There is an interesting tension between gardeners and botanists on the subject of plant names because they use names for different purposes. Gardeners use names that give universal labels that can be used and understood by anyone. Scientific names are in Latin because when the present system was developed, Latin was the language of science.

The man himself who invented the current binomial system has been latinised from Carl von Linné to Linneaus. Don’t be afraid of Latin, it is just another specialist jargon and no one knows how it should be pronounced except the Romans, and they are not around to argue!

Recently, it has become much more important to botanists that plant names accurately reflect the evolutionary relationship between the species. The science of plant classification is called taxonomy.

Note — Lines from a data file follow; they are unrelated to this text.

Lemma walk_without_match clauses :
  forall index,
    Forall (fun c => clause_matches exception c = false) clauses ->
    clauses <> [] ->
    throwing.resume
      a (result.catch_exception_object_throwing
           m_value exception index clauses)
    = Some (m_value, []).
Proof.
  induction clauses as [|c rest IH]; intros index Hall Hne;
    [now elim Hne|].
  inversion Hall as [|? ? Hc Hrest]; subst.
  cbn [result.catch_exception_object_throwing].
  assert (Hnext :
            throwing.resume
              a (match rest with
                 | [] => throwing.co_yield_tie_rethrow m_value
                 | _ :: _ =>
                     if result.throwing_overload rest then
                       throwing.co_await
                         (Some (result.catch_exception_object_throwing
                                  m_value exception (S index) rest))
                         throwing.co_return
                     else
                       result.returned
                         (result.catch_exception_object_nothrow
                            m_value exception (S index) rest)
                 end) = Some (m_value, [])).
  { destruct rest as [|c' rest'].
    - cbn.
      destruct (propagate_same promised_value.default m_value
                               m_value_settled m_value_failure)
        as [q' ->].
      reflexivity.
    - rewrite (no_match_throwing_overload (c' :: rest') Hrest)
        by discriminate.
      apply resume_await_settled; [|exact m_value_settled].
      apply IH; [exact Hrest | discriminate]. }
  unfold clause_matches in Hc.
  destruct (result.declared c) as [| |CatchType].
  - discriminate Hc.
  - rewrite Hc. cbn [negb]. exact Hnext.
  - destruct (cast_exception_defined exception exception_typed CatchType)
      as [object Eo].
    rewrite Eo in Hc |- *.
    destruct (object =? 0); [exact Hnext | discriminate Hc].
Qed.

End Unmatched.

Lemma no_match_outcome (a : allocator_kind) (Type_ : Type)
      (m_value : promised_value.t Type_) (exception : dynamic_object)
      (clauses : list (result.clause Type_)) :
  settled m_value ->
  promised_value.has_value m_value = false ->
  result.active_exception m_value = Some exception ->
  clauses <> [] ->
  Forall (fun c => clause_matches exception c = false) clauses ->
  catches a m_value clauses = Some (m_value, []).
Proof.
  intros Hs Hv Hex Hne Hall.
  pose proof (no_match_throwing_overload exception clauses Hall Hne) as Ho.
  apply (catches_walks a m_value exception Hv Hex); [|exact Hs].
  unfold catch_exception_object. rewrite Ho.
  apply walk_without_match; auto.
  now apply (active_exception_typed m_value exception).
Qed.



(** ** [catches] always has an outcome *)

Section Total.
Context {Type_ : Type}.
Variable a : allocator_kind.
Variable m_value : promised_value.t Type_.
Variable exception : dynamic_object.
Hypothesis m_value_settled : settled m_value.
Hypothesis m_value_failure : promised_value.has_value m_value = false.
Hypothesis m_value_addressed : capsule_addressed m_value.
Hypothesis exception_active :
  result.active_exception m_value = Some exception.

(** Either no clause passes its test or there is a first one that does. *)
Lemma first_match_or_none (clauses : list (result.clause Type_)) :
  Forall (fun c => clause_matches exception c = false) clauses \/
  exists pre c post,
    clauses = pre ++ c :: post /\
    Forall (fun c' => clause_matches exception c' = false) pre /\
    clause_matches exception c = true.
Proof.
  induction clauses as [|c rest IH]; [left; constructor|].
  destruct (clause_matches exception c) eqn:Hc.
  - right. exists [], c, rest. repeat split; [constructor | exact Hc].
  - destruct IH as [Hall | (pre & c' & post & -> & Hpre & Hm)].
    + left. now constructor.
    + right. exists (c :: pre), c', post.
      repeat split; [now constructor | exact Hm].
Qed.

Lemma null_address_is_error :
  address exception = 0 ->
  exists e, promised_value.get_error m_value = Some e.
Proof.
  intro H0. unfold result.active_exception in exception_active.
  destruct m_value_settled as [Hc _].
  destruct (promised_value.has_exception m_value) eqn:Hx.
  - destruct (promised_value.exception m_value) as [e|] eqn:He;
      [|discriminate exception_active].
    cbn in exception_active. injection exception_active as <-.
    now elim (m_value_addressed e He).
  - destruct m_value as [[d|] s]; [|discriminate m_value_failure].
    unfold promised_value.consistent in Hc. cbn in Hc.
    destruct d, s; try contradiction; try discriminate Hx;
      cbn; eexists; reflexivity.
Qed.

Lemma match_has_argument (c : result.clause Type_) :
  clause_matches exception c = true ->
  exists argument, clause_argument m_value exception c = Some argument.
Proof.
  unfold clause_matches, clause_argument.
  destruct (result.declared c) as [| |CatchType]; intro Hm.
  - now eexists.
  - apply Z.eqb_eq in Hm.
    destruct (null_address_is_error Hm) as [e ->]. now eexists.
  - destruct (result.cast_exception CatchType exception) as [object|];
      [now eexists | discriminate Hm].
Qed.
(** [for (int i = 0; i < rpc::n_children(); i++)
       if (peer == rpc::child(i)) return true;
     return false;] *)
Fixpoint is_child_from (fuel : nat) (i : Z) (peer : Z) : bool :=
  match fuel with
  | O => false
  | S fuel' =>
      if peer =? child topo i then true else is_child_from fuel' (i + 1) peer
  end.

Definition IsValidSender_ (peer : Z) (w : World) : bool :=
  if n_received_ w =? n_children topo then peer =? parent topo
  else is_child_from (Z.to_nat (n_children topo)) 0 peer.

Definition Init (channel_num : Z) (w : World) : World :=
  CheckState_ (set_n_received 0 (Transaction_Init channel_num w)).

Definition Wait (w : World) : World := DoneCondition_Wait w.

(** [None] is the FATAL abort of the process. *)
Definition HandleMessage (m : Message) (w : World) : option World :=
  if negb (IsValidSender_ (msg_peer m) w) then None
  else
    let w1 := emit (EvDelete m) w in
    let w2 := set_n_received (int_wrap (n_received_ w1 + 1)) w1 in
    Some (CheckState_ w2).

(** ** BarrierChannel and rpc::Barrier *)

Definition Doit (channel_num : Z) (w : World) : World :=
  let w1 := Init channel_num w in
  let w2 := Register channel_num this w1 in
  Wait w2.

(** [BarrierChannel barrier;]: the constructors are empty, the
    [DoneCondition] member starts pending, [n_received_] holds whatever
    was there. *)
Definition Construct (w : World) : World :=
  emit EvConstruct (set_app Running (set_cond Pending w)).

Definition Barrier (channel_num : Z) (w : World) : World :=
  let w1 := Construct w in
  let w2 := WriteFlush w1 in
  Doit channel_num w2.

(** Modelled from the spec: the dispatch path of the registry, run by the
    dispatch thread.  A message for an id that is not registered is fatal;
    otherwise the handler's [GetTransaction] yields its transaction, whose
    [HandleMessage] consumes the message.  Handlers other than [this]
    belong to other operations and leave this transaction alone. *)
Definition Dispatch (m : Message) (w : World) : option World :=
  match registry w !! msg_channel m with
  | None => None
  | Some c => if decide (c = this) then HandleMessage m w else Some w
  end.

(** The state in which [Init], called from [Barrier], runs its completion
    check. *)
Definition at_init_check (channel_num : Z) (w : World) : World :=
  set_n_received 0 (Transaction_Init channel_num (WriteFlush (Construct w))).

(** What holds of a process from the return of [Doit]'s registration on,
    whatever is delivered: the transaction is bound to its channel, the
    channel object is registered nowhere else, the count is at most one
    above [n_children], and while the channel is registered the count is at
    most [n_children]. *)
Definition barrier_inv (channel_num : Z) (w : World) : Prop :=
  channel_ w = channel_num /\
  (forall c, c <> channel_num -> registry w !! c <> Some this) /\
  0 <= n_received_ w <= n_children topo + 1 /\
  (registry w !! channel_num = None \/
   (registry w !! channel_num = Some this /\
    n_received_ w <= n_children topo)).

(** The sender rule as the specification words it: while the count is
    below [n_children] the sender must be one of the children; once the
    count equals [n_children] the sender must be the parent. *)
Definition is_a_child (peer : Z) : Prop :=
  exists i, 0 <= i < n_children topo /\ peer = child topo i.

Definition expected_sender (n_received peer : Z) : Prop :=
  (n_received < n_children topo /\ is_a_child peer) \/
  (n_received = n_children topo /\ peer = parent topo).

(** The dispatch thread delivering a sequence of inbound messages. *)
Fixpoint deliver (ms : list Message) (w : World) : option World :=
  match ms with
  | [] => Some w
  | m :: ms' =>
      match Dispatch m w with
      | None => None
      | Some w' => deliver ms' w'
      end
  end.

(** ** Whole runs *)

(** The completion test of [CheckState_], on a count. *)
Definition completed (n : Z) : bool :=
  (n_children topo <=? n) && (is_root topo || (n_children topo <? n)).

(** The message [DoMessage_] builds for the parent, and for each child in
    index order, on channel [ch]. *)
Definition ready_message (ch : Z) : Message := mkMessage (parent topo) ch 0.

Definition wake_messages (ch : Z) : list Message :=
  (fun i => mkMessage (child topo i) ch 0) <$> seqZ 0 (n_children topo).

(** The messages handed to [Send], in order, by a process whose count
    is [n]. *)
Definition sent_by (ch n : Z) : list Message :=
  (if negb (is_root topo) && (n_children topo <=? n)
   then [ready_message ch] else []) ++
  (if completed n then wake_messages ch else []).

(** The messages among a sequence of calls. *)
Definition sends_of (l : list Event) : list Message :=
  omap (fun e => match e with EvSend m => Some m | _ => None end) l.

(** What holds along a run that starts with [Barrier] in [w0]. *)
Definition run_inv (channel_num : Z) (w0 w : World) : Prop :=
  barrier_inv channel_num w /\
  (is_root topo = true -> registry w !! channel_num = Some this ->
     n_received_ w < n_children topo \/ n_children topo = 0) /\
  (completed (n_received_ w) = false ->
     registry w !! channel_num = Some this) /\
  (if completed (n_received_ w)
   then app w = Returned /\ cond_ w = Signalled
   else app w = Blocked /\ cond_ w = Pending) /\
  (exists l, trace w = trace w0 ++ l /\
             sends_of l = sent_by channel_num (n_received_ w)).

End Process.

(** [a] is issued strictly before [b] in the call sequence [l]. *)
Definition before (a b : Event) (l : list Event) : Prop :=
  exists i j : nat, (i < j)%nat /\ l !! i = Some a /\ l !! j = Some b.

(** The calls made between two states of the same run. *)
Definition calls_since (w w' : World) : list Event :=
  drop (length (trace w)) (trace w').

(** One size-0 message on channel [ch] to each of the children
    [child(i)], [child(i+1)], ..., [count] of them, in index order. *)
Definition wake_calls (topo : Topology) (i : Z) (count : Z) (ch : Z)
  : list Event :=
  (fun k => EvSend (mkMessage (child topo k) ch 0)) <$> seqZ i count.

(** The topology of a process whose children are listed in [cs]. *)
Definition node (root : bool) (up : Z) (cs : list Z) : Topology :=
  mkTopology root up (Z.of_nat (length cs)) (fun i => nth (Z.to_nat i) cs (-1)).

(** A group of one process. *)
Definition alone : Topology := node true 0 [].

(** Four processes: 0 is the root with children 1 and 2, 3 is the child
    of 1. *)
Definition tree4 (rank : Z) : Topology :=
  if rank =? 0 then node true 0 [1; 2]
  else if rank =? 1 then node false 0 [3]
  else if rank =? 2 then node false 0 []
  else node false 1 [].

(** A process before the barrier: nothing registered, nothing called. *)
Definition idle : World := mkWorld ∅ 0 0 Pending Running [].

(** A process blocked in [Barrier(10)], its channel object 7 registered,
    that has counted [n] messages. *)
Definition waiting (n : Z) : World :=
  mkWorld {[10 := 7%nat]} 10 n Pending Blocked [].

End Rpc.

Module KdTree.

(** ** ArrayList<index_t>

    A cell is [None] until it has been written: [Init(n)] allocates [n]
    cells and leaves them unset.  An access outside the list, and a read of
    an unset cell, have no defined result ([None]). *)
Abbreviation ArrayList := (list (option Z)).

All well and good, but what do gardeners need to know to understand and make best use of plant names? Is botanical Latin just a conspiracy designed to make the rest of us feel stupid? I think it is worth taking some time to get names correct, if only to get the correct plant.

Plant names are hierarchical, the different levels fitting inside one another like Russian dolls. Botanists use many levels for accuracy but, for gardeners, three levels are important. These are Family, Genus and Species – the rule being that family names are in normal type but genus and species are in italics (not sure why, but that is the rule).

Following the Linnean system, classification is based on the flowering parts of plants, so families are groups of plants with roughly similar flowers. Linneaus popularised his system by using a network of pupils spread through Europe and also by emphasising the sexual aspect to the classification of plants – he did not recommend botany as a suitable study for “easily excitable young women”.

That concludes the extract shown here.